Prevalence of Helicobacter Pylori Infection in Children, a Population-Based Cross-Sectional Study in West Iran

Jafar Soltani 1,*, Jalil Amirzadeh 1, Soheila Nahedi 2, Sirous Shahsavari 3
PMCID: PMC3574986  PMID: 23550042

Abstract

Objective

In developing countries, Helicobacter pylori infection is mainly acquired during childhood and may be a predisposing factor for peptic ulcer or gastric cancer later in life. Noninvasive diagnostic tools are particularly useful in children for screening tests and epidemiological studies. We aimed to determine the prevalence of H. pylori infection among Kurdish children in Sanandaj, West Iran.

Methods

We used a Helicobacter Pylori Stool Antigen (HpSA) test to detect H. pylori infection. A questionnaire was used to collect data about age, sex, duration of breastfeeding, and family size. A total of 458 children aged 4 months to 15 years were enrolled in this study.

Findings

The mean age of enrolled children was 5.6±5.4 years. Stool samples were positive for H. pylori in 294 (64.2%) children. The prevalence of H. pylori infection increased with age (P<0.001). We found a significant increase in the infection rate as the family size grew (P=0.005). There was no correlation between a positive H. pylori status and gender (P=0.6) or the duration of breastfeeding (P=0.8).

Conclusion

It seems that the prevalence of H. pylori infection is very high in children in Sanandaj. It begins at early infancy (before 4th month of age) and cumulatively increases with age.

Keywords: Helicobacter Pylori, Prevalence, Children, Iran

Introduction

Helicobacter pylori colonizes over 50% of people worldwide[1]. Colonization is usually acquired during childhood and is the most common cause of chronic gastritis. It is also associated with duodenal ulcer, gastric ulcer, gastric adenocarcinoma, and mucosa-associated lymphoid tissue (MALT) lymphoma. In developing countries, its prevalence is relatively high. In children, the prevalence of H. pylori ranges from less than 10% to over 80%. The risk factors for H. pylori infection include socioeconomic status, household crowding, ethnicity, migration from high prevalence regions, and infection status of family members.
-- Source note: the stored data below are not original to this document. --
(* ===== verification/SmtpTheorems.v ===== *)
(** * What the SMTP server guarantees

    The theorems over whole sessions, for every client, policy, network and mail
    store that keeps [Stage]'s promise, and a small concrete environment. *)

From S2P Require Import Prelude GoStrings Tree Config Wire SmtpSyntax Peer SmtpData SmtpSession SmtpSpec SmtpTurns.

(** ** A concrete environment *)

Module Demo.
(** ASCII case mapping, a client that stays connected, a policy that accepts. *)
#[local] Instance tables : UnicodeTables := {| table_upper r := r; table_lower r := r; table_fold _ _ := false |}.
#[local] Instance conn : Conn := {| end_error := Sentinel IoEOF; write_ok _ := true |}.
#[local] Instance env : SmtpEnv := {|
  peer := "192.0.2.1:49152"; received_at _ := "Mon, 01 Jan 2024 00:00:00 +0000"; deadline_ok _ := true;
  copy_sizes := replicate 40 7%nat; plaintext_buffered s := length s; handshake _ := Ok ("QUIT" ++ CRLF) |}.

(** A store that keeps what it is given in memory. *)
Definition stage (reads : list (str * option error)) (w : list str) : result str * list str :=
  match last reads with
  | Some (_, Some e) => if errors_Is e IoEOF then (Ok (mjoin reads.*1), w) else (Err e, w)
  | _ => (Err (New "unfinished"), w)
  end.

#[local] Instance store : Delivery (list str) str := {|
  CheckReceive _ := None;
  Stage := stage;
  Publish staged w := (Ok (Z.of_nat (S (length w)), "1/001" : str), w ++ [staged]);
  Discard _ w := w;
  Size staged := Z.of_nat (length staged);
  Open staged _ := staged;
|}.

#[local] Instance laws : DeliveryLaws (list str) str.
Proof.
  split. intros reads w staged w' _. unfold Stage, store, stage. destruct (last reads) as [[b [e|]]|] eqn:E; [|done..].
  destruct (errors_Is e IoEOF) eqn:Ee; [|done]. intros [= <- <-]. split; [|done].
  apply last_Some in E as [before ->]. by exists before, b, e.
Defined.

Definition options : Options := {|
  op_Hostname := "mx.example.net"; op_Domains := ["Example.NET." : str]; op_Delivery := true; op_TLSConfig := true;
  op_MaxMessageSize := 0; op_MaxRecipients := 0; op_MaxConnections := 0; op_IdleTimeout := 0; op_Policy := None |}.

Definition server : Server := {|
  hostname := "mx.example.net"; domains := {["example.net" : str]}; tlsConfig := true;
  maxMessageSize := defaultMaxMessageBytes; maxRecipients := defaultMaxRecipients; idleTimeout := defaultIdleTimeout;
  policy := defaultSMTPPolicy; connections := defaultMaxConnections |}.

Lemma server_made : NewServer None options = Ok server.
Proof. by vm_compute. Qed.

Definition line (s : string) : str := (s : str) ++ CRLF.

Definition client : str :=
  line "EHLO client.example.org" ++ line "MAIL FROM:<>" ++ line "RCPT TO:<a@example.net>" ++ line "DATA"
  ++ line "..hi" ++ line "." ++ line "QUIT".

(** A carriage return before the domain is trimmed for the check only: the
    recipient is accepted and stands in the header as it was sent. *)
Lemma padded_recipient_accepted :
  let address : str := "a@" ++ CR :: "example.net" in
  validAddress address = true /\ served server address = true /\ CR ∈ address.
Proof. split_and!; [by vm_compute | by vm_compute | by apply (bool_decide_unpack _); vm_compute]. Qed.

(** A dot on a line that ends in a bare line feed ends the message. *)
Lemma bare_line_feed_ends_data :
  (dataReader_Read 10 (newDataReader 100 ("." ++ LF :: "MAIL FROM:<>"))).1 = ([], Some (Sentinel IoEOF)).
Proof. by vm_compute. Qed.
End Demo.

(** ** Properties *)

Section Properties.
Context {W Staged : Type}.
Context `{Conn, UnicodeTables, !Delivery W Staged, !DeliveryLaws W Staged, SmtpEnv}.
Implicit Types (options : Options) (server : Server) (stream : str) (w : W).

(** C12: Nothing is delivered that was not checked.  Whatever a client sends,
    a message the server delivers had a valid greeting, at least one and at
    most [maxRecipients] recipients, each a valid address of a served domain
    that the policy accepted for this connection and sender, and the policy
    accepted the message with its envelope. *)
Theorem deliveries_are_checked factory options server fuel stream w i info t content id path :
  NewServer factory options = Ok server ->
  trace (serveConn server fuel stream w).1 !! i = Some (Delivered info t content id path) ->
  validHelo (ci_HELO info) = true /\
  (1 <= length (tx_recipients t))%nat /\ Z.of_nat (length (tx_recipients t)) <= maxRecipients server /\
  (forall a, a ∈ tx_recipients t -> validAddress a = true /\ served server a = true /\
     policy_accepts server info (tx_from t) a) /\
  (tx_from t = [] \/ validAddress (tx_from t) = true) /\
  exists md, md_Connection md = info /\ md_EnvelopeFrom md = envelopeAddress (tx_from t) /\
    md_Recipients md = envelopeAddresses (tx_recipients t) /\
    mdec_Action (evaluateMessage server md content) = MessageAccept.
Proof.
  intros Hs%NewServer_ok Hi. pose proof (so_events _ _ (serveConn_ok server Hs fuel stream w)) as Hev.
  rewrite Forall_lookup in Hev. apply Hev in Hi as ([Hst [Hfrom _] Hrec Hb] & Hne & Hh & _ & Hmd).
  split; [done|]. split; [destruct (tx_recipients t); [done | simpl; lia]|]. split; [done|].
  split; [|by split]. intros a Ha. rewrite Forall_forall in Hrec. apply Hrec in Ha as (? & ? & _ & ?). done.
Qed.

(** Where a delivery was read: one turn of the session. *)
Lemma delivering_turn server fuel stream w i info t content id path :
  trace (serveConn server fuel stream w).1 !! i = Some (Delivered info t content id path) ->
  exists k s wk s' wk' line from message,
    serveConn server k stream w = (s, wk) /\ serveConn server (S k) stream w = (s', wk') /\ received stream s /\
    turn_delivers server s s' line from message id path /\ i = S (length (trace s)) /\
    Delivered info t content id path = Delivered (connectionInfo s) (tx s)
      (deliveryHeaders (hostname server) remote (helo s) (encrypted s) (tx s) (received_at (S (rounds s))) ++ message) id path.
Proof.
  unfold serveConn, reply, reply_lines. destruct (write_ok _); [|by destruct i as [|[|i]]].
  set (s0 := count_write _). intros Hi.
  assert (received stream s0) as Hr0 by (by exists 0%nat).
  assert (trace s0 !! i = None) as Hn by (destruct i as [|i]; [|by destruct i]; exfalso;
    destruct (serve_loop_trace server fuel s0 w) as [more Hm]; by rewrite Hm in Hi).
  destruct (serve_loop_turn server fuel i _ s0 w Hn Hi) as (k & s & wk & s' & wk' & Hk & Hc & Hturn & HSk & Hnone & Hsome).
  destruct (serve_command_turn server s wk) as [_ Hsays]. rewrite Hturn in Hsays. cbn [fst] in Hsays.
  pose proof (serve_loop_received server stream k s0 w Hr0) as Hrk. rewrite Hk in Hrk. cbn [fst] in Hrk.
  destruct Hrk as [?|Hrk]; [congruence|].
  apply lookup_ge_None in Hnone. destruct Hsays as [(events & Ht & Hun)|(line & from & message & id' & path' & Hd)].
  - exfalso. rewrite Ht, lookup_app_r in Hsome by done. apply list_elem_of_lookup_2 in Hsome.
    unfold undelivered in Hun. rewrite Forall_forall in Hun. by apply (Hun _ Hsome).
  - rewrite (td_trace _ _ _ _ _ _ _ _ Hd), lookup_app_r in Hsome by done. unfold delivered_events in Hsome.
    assert (i - length (trace s) = 1)%nat as E by (destruct (i - length (trace s))%nat as [|[|[|n]]]; done).
    rewrite E in Hsome. injection Hsome as <- <- <- <- <-. exists k, s, wk, s', wk', line, from, message.
    split_and!; [done.. | lia | done].
Qed.

(** C13: What is delivered is the server's trace headers and the message the client
    sent.  A message is delivered in the turn that reads the line of its DATA
    command: its text is what the connection's next octets spell as a dot-stuffed
    message, complete up to its final dot and within the size limit, and the
    session goes on with the octets behind that dot.  These octets are what is
    left of what the client sent in the clear or, under TLS, of the handshake's
    plaintext.  In front of the text stands a block of exactly two lines and one
    per recipient, for this session's greeting, sender and recipients: nothing a
    client writes in a command adds a line to it. *)
Theorem deliveries_are_whole factory options server fuel stream w i info t content id path :
  (forall turn, LF ∉ received_at turn) ->
  NewServer factory options = Ok server ->
  trace (serveConn server fuel stream w).1 !! i = Some (Delivered info t content id path) ->
  exists k s wk s' wk' line from message,
    serveConn server k stream w = (s, wk) /\ serveConn server (S k) stream w = (s', wk') /\ received stream s /\
    readLimitedLine maxCommandLineBytes (input s) = (Ok line, from) /\ splitCommand line = ("DATA" : str, []) /\
    data_spec (S (length from)) (maxMessageSize server) 0 from = (message, Sentinel IoEOF, input s') /\
    i = S (length (trace s)) /\ info = connectionInfo s /\ t = tx s /\
    let headers := deliveryHeaders (hostname server) remote (ci_HELO info) (ci_TLS info) t (received_at (S (rounds s))) in
    content = headers ++ message /\
    Count headers LF = (2 + length (tx_recipients t))%nat /\
    Z.of_nat (length message) <= maxMessageSize server.
Proof.
  intros Hd Hs%NewServer_ok Hi. pose proof (so_events _ _ (serveConn_ok server Hs fuel stream w)) as Hev.
  rewrite Forall_lookup in Hev. pose proof (Hev _ _ Hi) as ([_ [_ Hfrom] Hrec _] & _ & _ & Hh & _).
  destruct (delivering_turn server fuel stream w i info t content id path Hi)
    as (k & s & wk & s' & wk' & line & from & message & Ek & ESk & Er & [Hl Hcmd Htext _] & Hix & [= -> -> ->]).
  exists k, s, wk, s', wk', line, from, message. split_and!; try done. split; [done|]. split.
  - apply deliveryHeaders_lines; auto; [apply validDomain_LF, Hs | apply remoteIP_LF |].
    eapply Forall_impl; [exact Hrec|]. by intros a (_ & _ & ? & _).
  - apply data_spec_size in Htext; [simpl in Htext; lia | pose proof (sv_size _ Hs); lia].
Qed.

(** C32: STARTTLS forgets the plaintext conversation.  When the command starts
    TLS the greeting, the sender and the recipients are gone, the bytes the
    client had sent ahead in the clear are never read as commands (the input
    is the handshake's plaintext stream), and until a new greeting MAIL is
    refused; a second STARTTLS is refused too. *)
Theorem starttls_forgets (server : Server) argument (s : session) :
  encrypted s = false -> encrypted (handle_starttls server argument s) = true ->
  let s' := handle_starttls server argument s in
  tlsConfig server = true /\ argument = [] /\
  greeted s' = false /\ helo s' = [] /\ tx s' = no_transaction /\
  handshake (drop (plaintext_buffered (input s)) (input s)) = Ok (input s') /\
  (forall a, handle_mail server a s' = say 503 "5.5.1 send HELO/EHLO first" s') /\
  (forall a, handle_starttls server a s' = say 502 "5.5.1 STARTTLS unavailable" s').
Proof.
  intros He. unfold handle_starttls at 1 2. destruct (_ || encrypted s) eqn:E; [intros E'; change (encrypted s = true) in E'; congruence|].
  apply orb_false_iff in E as [[Ha%negb_false_iff%bool_decide_eq_true Ht%negb_false_iff]%orb_false_iff _].
  unfold reply, reply_lines. destruct (write_ok (writes s)); cbn [negb]; [|intros E'; change (encrypted s = true) in E'; congruence].
  change (input (count_write _)) with (input s).
  destruct (handshake _) as [plaintext|e] eqn:Eh; [|intros E'; change (encrypted s = true) in E'; congruence].
  intros _. repeat split; try done. intros a. unfold handle_starttls. cbn [encrypted set_encrypted].
  by rewrite orb_true_r.
Qed.

(** C37: A connection ends when its input does.  On any finite input the command
    loop closes the session after finitely many commands, and more fuel changes
    nothing: every turn takes an octet of the input, starts TLS, which happens
    once, or closes the session, so that two turns more than the octets of the
    input and of the handshake's plaintext are enough.  (A client that never stops
    sending is served on: the server bounds the time it waits for a command, not
    the number of commands.) *)
Theorem session_ends (server : Server) stream w :
  (exists fuel, forall more, serveConn server (fuel + more) stream w = serveConn server fuel stream w /\
     closed (serveConn server fuel stream w).1 = true) /\
  (forall n, handshakes_within n stream -> closed (serveConn server (S (S (length stream + n))) stream w).1 = true).
Proof.
  assert (forall n, handshakes_within n stream -> closed (serveConn server (S (S (length stream + n))) stream w).1 = true) as Hn.
  { intros n Hn. unfold serveConn, reply, reply_lines. destruct (write_ok _); [|done].
    apply (smtp_loop_closes server n); [done | unfold turns; cbn; lia]. }
  split; [|done]. destruct (handshakes_bounded stream) as [n Hw]. exists (S (S (length stream + n))). intros more.
  specialize (Hn n Hw). split; [|done]. unfold serveConn in *. destruct (reply 220 _ _) as [[] s]; [|done].
  by apply serve_loop_more.
Qed.
End Properties.

(** ** Witnesses *)

Section Witnesses.
Import Demo.
Existing Instances tables conn env store laws.

(** The demonstration session delivers the message [.hi]. *)
Lemma demo_delivers :
  exists content, trace (serveConn server 20 client []).1 !! 5%nat =
    Some (Delivered {| ci_RemoteIP := "192.0.2.1"; ci_HELO := "client.example.org"; ci_TLS := false |}
            {| tx_started := true; tx_from := []; tx_recipients := ["a@example.net" : str] |}
            content 1 "1/001").
Proof. eexists. vm_compute. reflexivity. Qed.

Lemma deliveries_are_checked_witness :
  exists info t content id path,
    trace (serveConn server 20 client []).1 !! 5%nat = Some (Delivered info t content id path) /\
    (1 <= length (tx_recipients t))%nat.
Proof.
  destruct demo_delivers as [content Hc]. do 5 eexists. split; [exact Hc|].
  apply (deliveries_are_checked None options server 20 client [] 5 _ _ _ _ _ server_made Hc).
Defined.

(** The text is what the client sent between DATA and the dot. *)
Lemma deliveries_are_whole_witness :
  exists info t content id path,
    trace (serveConn server 20 client []).1 !! 5%nat = Some (Delivered info t content id path) /\
    exists headers message k s wk line from, content = headers ++ message /\ Count headers LF = 3%nat /\
      serveConn server k client [] = (s, wk) /\ readLimitedLine maxCommandLineBytes (input s) = (Ok line, from).
Proof.
  destruct demo_delivers as [content Hc]. do 5 eexists. split; [exact Hc|].
  assert (forall turn, LF ∉ (received_at turn : str)) as Hd by (intros turn; apply (bool_decide_unpack _); by vm_compute).
  destruct (deliveries_are_whole None options server 20 client [] 5 _ _ _ _ _ Hd server_made Hc)
    as (k & s & wk & s' & wk' & line & from & m & H1 & _ & _ & H4 & _ & _ & _ & _ & _ & Hm & Hl & _).
  eexists _, m, k, s, wk, line, from. split; [exact Hm|]. split; [exact Hl|]. split; [exact H1 | exact H4].
Defined.

Lemma starttls_forgets_witness :
  let s := set_input "MAIL FROM:<evil@example.org>" (new_session []) in
  greeted (handle_starttls server [] s) = false /\
  input (handle_starttls server [] s) = "QUIT" ++ CRLF.
Proof.
  intros s. destruct (starttls_forgets server [] s) as (_ & _ & Hg & _ & _ & Hh & _); [reflexivity | reflexivity |].
  split; [exact Hg|]. symmetry. exact (Ok_inj _ _ Hh).
Defined.

Lemma session_ends_witness : exists fuel, closed (serveConn server fuel client []).1 = true.
Proof.
  destruct (session_ends server client []) as [[fuel H] _]. exists fuel. exact (proj2 (H 0%nat)).
Defined.
End Witnesses.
The aim of this study was to determine some epidemiological aspects of the infection among children in Sanandaj, which is the center of Kurdistan province in west Iran with a population of about 400000.

Subjects and Methods

This cross-sectional population-based study was based on samples of 4-month to 15-year-old children. The children were divided into six age groups (4 months, 1, 2, 5, 10, and 15 years old). Samples were collected from children aged 3-5 months, 10-14 months, 22-26 months, 4.5-5.5 years, 9-11 years, and 14-16 years for each group respectively. The lower age groups were selected randomly from healthy children who referred to primary healthcare centers for vaccination and the older ones were from 12 schools with different socioeconomic status across the city. We used simple random sampling in both lower and upper age groups. There was a list of children in both health care centers and also in schools. We used a computer program to generate random numbers in order to draw a selected group of cases from lists. The sample size calculation was based on at least 30% prevalence rate, 5% precision, and 95% confidence interval, computed from previous epidemiological studies[24].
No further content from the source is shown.